[Start of Attachment]
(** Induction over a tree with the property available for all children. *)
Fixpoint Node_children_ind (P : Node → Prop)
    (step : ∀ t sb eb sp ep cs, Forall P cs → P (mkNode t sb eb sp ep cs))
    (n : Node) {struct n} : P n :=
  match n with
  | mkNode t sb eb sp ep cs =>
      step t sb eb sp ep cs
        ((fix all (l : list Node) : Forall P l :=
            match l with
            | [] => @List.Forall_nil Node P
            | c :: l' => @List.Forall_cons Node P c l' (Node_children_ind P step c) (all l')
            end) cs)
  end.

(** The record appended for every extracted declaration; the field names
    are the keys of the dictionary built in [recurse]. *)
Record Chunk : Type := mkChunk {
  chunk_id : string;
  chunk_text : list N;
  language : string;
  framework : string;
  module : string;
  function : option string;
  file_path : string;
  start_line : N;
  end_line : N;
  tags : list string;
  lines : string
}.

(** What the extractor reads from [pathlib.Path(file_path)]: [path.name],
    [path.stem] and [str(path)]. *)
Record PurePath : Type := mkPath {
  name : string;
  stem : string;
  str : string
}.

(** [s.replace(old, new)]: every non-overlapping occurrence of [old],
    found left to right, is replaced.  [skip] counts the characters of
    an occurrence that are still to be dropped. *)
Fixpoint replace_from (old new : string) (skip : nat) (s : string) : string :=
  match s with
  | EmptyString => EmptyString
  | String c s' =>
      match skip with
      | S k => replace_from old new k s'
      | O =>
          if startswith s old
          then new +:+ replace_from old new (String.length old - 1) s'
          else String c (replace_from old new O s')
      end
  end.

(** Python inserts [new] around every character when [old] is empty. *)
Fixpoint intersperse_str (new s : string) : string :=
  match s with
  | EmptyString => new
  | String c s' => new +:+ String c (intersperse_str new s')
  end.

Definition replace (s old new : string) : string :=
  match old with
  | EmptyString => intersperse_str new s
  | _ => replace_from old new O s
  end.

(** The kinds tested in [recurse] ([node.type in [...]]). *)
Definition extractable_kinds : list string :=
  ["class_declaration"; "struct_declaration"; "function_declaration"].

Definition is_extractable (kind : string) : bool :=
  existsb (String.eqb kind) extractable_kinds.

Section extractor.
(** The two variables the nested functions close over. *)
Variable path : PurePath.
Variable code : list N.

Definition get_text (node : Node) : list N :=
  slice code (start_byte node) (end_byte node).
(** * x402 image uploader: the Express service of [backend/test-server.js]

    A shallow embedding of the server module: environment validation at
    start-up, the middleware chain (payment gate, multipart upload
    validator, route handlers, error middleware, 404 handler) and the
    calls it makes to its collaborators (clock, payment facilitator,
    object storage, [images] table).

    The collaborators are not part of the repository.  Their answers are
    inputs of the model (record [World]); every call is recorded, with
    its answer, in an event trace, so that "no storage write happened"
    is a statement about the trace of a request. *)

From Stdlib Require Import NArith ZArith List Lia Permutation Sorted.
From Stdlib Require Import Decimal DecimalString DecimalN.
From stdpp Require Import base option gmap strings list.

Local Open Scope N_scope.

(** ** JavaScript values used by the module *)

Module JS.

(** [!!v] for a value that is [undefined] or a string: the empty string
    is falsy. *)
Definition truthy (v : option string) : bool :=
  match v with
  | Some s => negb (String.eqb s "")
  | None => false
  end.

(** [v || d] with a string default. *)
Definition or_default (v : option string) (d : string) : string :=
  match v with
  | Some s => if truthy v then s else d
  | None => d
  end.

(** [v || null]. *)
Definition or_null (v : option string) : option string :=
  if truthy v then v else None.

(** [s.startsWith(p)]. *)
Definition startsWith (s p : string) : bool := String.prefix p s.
[End of Attachment]
> [WHAT IS REQUIRED]:
What lines in the entries contain "Stdlib"? Report each one by copying it.

> [TASK OUTPUT]:
From Stdlib Require Import NArith ZArith List Lia Permutation Sorted.
From Stdlib Require Import Decimal DecimalString DecimalN.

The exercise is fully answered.